Ryder was out scouting. Lara was resting. And Tess had found a stash of old combat blades in the instructor's locked office.

She tossed one at Milo.

He fumbled.

"You're getting better," she said with a sly grin. "Or at least slower at dying."

"Comforting."

She stepped in behind him, adjusting his grip. "Elbow in. Shoulders loose. You don't fight like a soldier. You fight like someone trying not to get hurt."

He turned to her. "Isn't that the point?"

"No," she whispered. "The point is to make sure they don't walk away."

They trained for hours.

Sweat slicked his skin. The fire in his veins—the Phoenix-9 mutation—flared every now and then, his hands pulsing faintly beneath the surface. But the glow didn't scare Tess.

She never flinched.

She only circled.

Corrected.

Mocked.

Encouraged.

"Again," she said. "Strike and pivot."

Milo lunged.

She sidestepped easily, kicking his foot from under him. He landed flat on his back, wind knocked out.

She leaned over him. "You'll never win like that."

"Didn't know this was a fight."

"With me? It always is."

That night, they sat by the makeshift fire pit, their blades between them, steam rising from instant noodles like incense in a broken temple.

Milo looked at her, her face bruised from earlier training, hair messy, eyes focused on the stars peeking through the cracked ceiling.

"You don't have to teach me," he said. "I know what's coming. You saw my symptoms."

"Exactly," Tess replied. "If that thing inside you takes over, I want the fighter part of you to be the last to burn."

"Is that all I am to you?"

She paused, then leaned in.

"No. But it's the part I can't afford to lose."

Later, he woke to screaming.

Not hers.

Not his.

Just a memory.

Of the first time someone called his name and he couldn't save them.

He stepped outside, gripping the blade she gave him.

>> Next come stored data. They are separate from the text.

(** X17.  A stop request takes effect at the thread's next turn: the
    thread finds the flag set and ends without sampling anything, so the
    ledger and both tables are as they were, the simulation no longer
    counts as running, and the next start request is accepted. *)
Theorem stop_ends_thread_at_next_turn (h : nat) (draws : nat -> draw)
    (utc : nat -> string) (shipment_count : Z) (interval_sec : float)
    (s : system) :
  sim_thread s = Some h -> running s = true ->
  let s1 := thread_turn h draws (api_simulate_stop s) in
  running s1 = false /\
  ledger s1 = ledger s /\ telemetry s1 = telemetry s /\
  shipments s1 = shipments s /\
  exists roster s2,
    api_simulate_start utc shipment_count interval_sec s1 = (Ok roster, s2) /\
    running s2 = true /\ sim_stop_event s2 = false.
Proof.
  intros Hsim Hr. cbv zeta. unfold running in Hr. rewrite Hsim in Hr.
  destruct (nth_error (threads s) h) as [t|] eqn:Hh; [|discriminate].
  unfold thread_turn. cbn [threads api_simulate_stop sim_stop_event].
  rewrite Hh, Hr. cbn [negb].
  assert (Hdead : running (end_thread h (api_simulate_stop s)) = false).
  { unfold running, end_thread. cbn [sim_thread threads api_simulate_stop].
    rewrite Hsim, Hh, nth_error_replace_nth, Nat.eqb_refl, Hh. reflexivity. }
  split; [exact Hdead|]. split; [reflexivity|]. split; [reflexivity|].
  split; [reflexivity|].
  unfold api_simulate_start. rewrite Hdead.
  do 2 eexists. split; [reflexivity|]. split; [|reflexivity].
  unfold running. cbn [sim_thread threads].
  rewrite nth_error_app2 by lia. rewrite Nat.sub_diag. reflexivity.
Qed.





End Properties.

(** * Evaluation with SHA-256 and Python's float printer *)

Section Evaluation.

Local Open Scope list_scope.
Local Existing Instance python_runtime.

Example sha256_abc :
  SHA256.hexdigest "abc"
  = "ba7816bf8f01cfea414140de5dae2223b00361a396177a9cb410ff61f20015ad".
Proof. vm_compute. reflexivity. Qed.

Example float_repr_samples :
  map PyFloat.repr [demo_t0; 35%float; 0.5%float; 1e22%float; 9007199254740992%float]
  = ["1762190000.5"; "35.0"; "0.5"; "1e+22"; "9007199254740992.0"]%string.
Proof. vm_compute. reflexivity. Qed.

Example init_ledger_demo : init_ledger demo_t0 Missing = Stored [demo_genesis].
Proof. vm_compute. reflexivity. Qed.

Example add_block_demo :
  add_block demo_t0 demo_t1 "REGISTER_BATCH" demo_payload Missing
  = (Ok demo_block, Stored [demo_genesis; demo_block]).
Proof. vm_compute. reflexivity. Qed.

(** The demo chain is one the program persists, and its registration block
    carries the hash Python computes. *)
Lemma persisted_hash_correct_witness :
  persisted (Stored [demo_genesis; demo_block]) /\
  In demo_block [demo_genesis; demo_block] /\
  hash demo_block = recompute_hash demo_block /\
  hash demo_block
  = sha256_hexdigest (dumps_sorted (data demo_block)
                      ++ float_repr (timestamp demo_block)
                      ++ prev_hash demo_block) /\
  lower_hex_digest (hash demo_block) = true.
Proof.
  assert (Hp : persisted (Stored [demo_genesis; demo_block])).
  { pose proof (persisted_append demo_t0 demo_t1 "REGISTER_BATCH" demo_payload
                  Missing persisted_fresh) as H.
    rewrite add_block_demo in H. exact H. }
  assert (Hin : In demo_block [demo_genesis; demo_block]) by (right; left; reflexivity).
  destruct (persisted_hash_correct _ _ demo_block Hp eq_refl Hin)
    as (H1 & _ & H3 & H4).
  split; [exact Hp|]. split; [exact Hin|]. split; [exact H1|]. split.
  - apply H3. discriminate.
  - apply H4. exact sha256_hexdigest_shape.
Defined.

Lemma add_block_extends_chain_witness :
  well_formed [demo_genesis] = true /\
  exists block,
    add_block demo_t0 demo_t1 "REGISTER_BATCH" demo_payload (Stored [demo_genesis])
    = (Ok block, Stored [demo_genesis; block]) /\
    index block = 1 /\ prev_hash block = hash demo_genesis /\
    well_formed [demo_genesis; block] = true.
Proof.
  split; [reflexivity|].
  destruct (add_block_extends_chain demo_t0 demo_t1 "REGISTER_BATCH" demo_payload
              [demo_genesis] eq_refl)
    as (last & block & Hl & Ha & Hi & Hp & _ & _ & _ & _ & Hwf).
  injection Hl as <-. exists block. repeat split; assumption.
Defined.

Lemma add_block_returns_tail_witness :
  exists block chain,
    add_block demo_t0 demo_t1 "REGISTER_BATCH" demo_payload Missing
    = (Ok block, Stored chain) /\
    data block = JDict [("event", JStr "REGISTER_BATCH"); ("payload", demo_payload)] /\
    last_block chain = Some block.
Proof.
  destruct (add_block_returns_tail demo_t0 demo_t1 "REGISTER_BATCH" demo_payload
              Missing) as [Hret Htotal].
  destruct (Htotal (or_introl eq_refl)) as (block & file' & Ha).
  destruct (Hret block file' Ha) as (Hd & chain & -> & Hl).
  exists block, chain. repeat split; assumption.
Defined.

(** C3, as stated, fails: two calls whose steps alternate both return a
    block with index 1, and the chain is extended by one block, not two;
    the first call's block is lost. *)
Lemma interleaved_appends_lose_a_block :
  run demo_interleaving
      (map (fun c => Called (fst c) (snd c)) demo_calls, Stored [demo_genesis])
  = ([Returned demo_block; Returned demo_alert],
     Stored [demo_genesis; demo_alert]) /\
  index demo_block = index demo_alert /\
  List.length [demo_genesis; demo_alert] <> (List.length [demo_genesis] + 2)%nat.
Proof.
  split; [vm_compute; reflexivity|]. split; [reflexivity|]. discriminate.
Qed.

Lemma serial_appends_extend_chain_witness :
  well_formed [demo_genesis] = true /\
  exists blocks,
    run (serial 0 [(demo_t0, demo_t1); (demo_t0, demo_t2)])
        (map (fun c => Called (fst c) (snd c)) demo_calls, Stored [demo_genesis])
    = (map Returned blocks, Stored ([demo_genesis] ++ blocks)) /\
    List.length blocks = 2%nat /\
    NoDup (map index ([demo_genesis] ++ blocks)).
Proof.
  split; [reflexivity|].
  destruct (serial_appends_extend_chain demo_calls
              [(demo_t0, demo_t1); (demo_t0, demo_t2)] [demo_genesis]
              eq_refl eq_refl)
    as (blocks & Hrun & Hlen & _ & _ & Hnd).
  exists blocks. repeat split; assumption.
Defined.

(** C4, as stated, fails: when the disk takes the 265 bytes that overwrite
    the old text and then refuses to let the file grow, the call raises
    and the file is left torn: it ends after the comma that replaced the
    closing bracket, and a reader that got the genesis block before now
    gets a decoding error. *)
Lemma failed_write_tears_ledger :
  String.length (dump_chain [demo_genesis]) = 265%nat /\
  exists text,
    add_block_on (WriteFails 265) demo_t0 demo_t1 "REGISTER_BATCH" demo_payload
                 (Stored [demo_genesis])
    = (Raise OSError, Torn text) /\
    text <> dump_chain [demo_genesis] /\
    text = (take 263 (dump_chain [demo_genesis]) ++ "," ++ newline)%string /\
    api_ledger 50 (Stored [demo_genesis]) = Ok [demo_genesis] /\
    api_ledger 50 (Torn text) = Raise JSONDecodeError.
Proof.
  split; [vm_compute; reflexivity|].
  eexists. split; [vm_compute; reflexivity|].
  split; [vm_compute; discriminate|].
  split; [vm_compute; reflexivity|].
  split; reflexivity.
Qed.

Lemma add_block_on_failing_disk_witness :
  WriteFails 265 <> Healthy /\ [demo_genesis] <> [] /\
  exists e file',
    add_block_on (WriteFails 265) demo_t0 demo_t1 "REGISTER_BATCH" demo_payload
                 (Stored [demo_genesis])
    = (Raise e, file').
Proof.
  assert (H1 : WriteFails 265 <> Healthy) by discriminate.
  assert (H2 : [demo_genesis] <> []) by discriminate.
  split; [exact H1|]. split; [exact H2|].
  destruct (add_block_on_failing_disk (WriteFails 265) demo_t0 demo_t1
              "REGISTER_BATCH" demo_payload [demo_genesis] H1 H2)
    as (e & file' & Ha & _).
  exists e, file'. exact Ha.
Defined.

(** C6, as stated, fails: without a ledger file [api_ledger(50)] answers
    with an empty chain, not with the genesis block. *)
Lemma api_ledger_missing_is_empty :
  api_ledger 50 Missing = Ok [] /\
  ~ exists g, api_ledger 50 Missing = Ok [g].
Proof.
  split; [reflexivity|]. intros [g H]. discriminate.
Qed.

(** The scenarios of the specification: 35 degrees raises one ALERT block
    for shipment S1, 20 degrees leaves the ledger alone. *)
Lemma simulation_body_alerts_witness :
  anomalous (sampled demo_hot) = true /\
  anomalous (sampled demo_mild) = false /\
  ledger (snd (simulation_body demo_hot "S1" demo_system))
  = Stored [demo_genesis; demo_alert] /\
  ledger (snd (simulation_body demo_mild "S1" demo_system))
  = Stored [demo_genesis].
Proof.
  assert (Hhot : anomalous (sampled demo_hot) = true) by reflexivity.
  assert (Hmild : anomalous (sampled demo_mild) = false) by reflexivity.
  destruct (simulation_body_alerts demo_hot "S1" demo_system) as (_ & Ha & _).
  destruct (simulation_body_alerts demo_mild "S1" demo_system) as (_ & _ & Hn).
  destruct (Ha Hhot) as [Hone _]. destruct (Hn Hmild) as [Hsame _].
  split; [exact Hhot|]. split; [exact Hmild|]. split.
  - rewrite Hone. vm_compute. reflexivity.
  - rewrite Hsame. reflexivity.
Defined.

Lemma api_simulate_start_guard_witness :
  running demo_system = false /\
  exists s',
    api_simulate_start demo_utc 3 2 demo_system
    = (Ok ["SHIP-SIM-1"; "SHIP-SIM-2"; "SHIP-SIM-3"]%string, s') /\
    running s' = true /\
    api_simulate_start demo_utc 3 2 s'
    = (Raise (HTTPException 400 "Simulation already running"), s').
Proof.
  split; [reflexivity|].
  destruct (api_simulate_start_guard demo_utc 3 2 demo_system) as [_ Hidle].
  destruct (Hidle eq_refl) as (roster & s' & Hs & _ & _ & _ & _ & _ & Hrun & _).
  exists s'. split; [|split].
  - pose proof Hs as Hv. vm_compute in Hv. injection Hv as Hroster _.
    rewrite Hs, <- Hroster. reflexivity.
  - exact Hrun.
  - destruct (api_simulate_start_guard demo_utc 3 2 s') as [Hbusy _].
    exact (Hbusy Hrun).
Defined.

Lemma demo_persisted : persisted (Stored [demo_genesis; demo_block]).
Proof.
  pose proof (persisted_append demo_t0 demo_t1 "REGISTER_BATCH" demo_payload
                Missing persisted_fresh) as H.
  rewrite add_block_demo in H. exact H.
Qed.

Tess was already there, silhouetted against the moonlight, practicing her own forms. Sweat glistened on her arms. Each strike was fluid. Precise.

He watched her move like poetry with a purpose.

And in that moment, he realized—

This wasn't about blades.

This was her way of keeping people alive.

Including him.

She wasn't just training him to fight.

She was training him to stay.

Even if the fire inside tried to pull him away.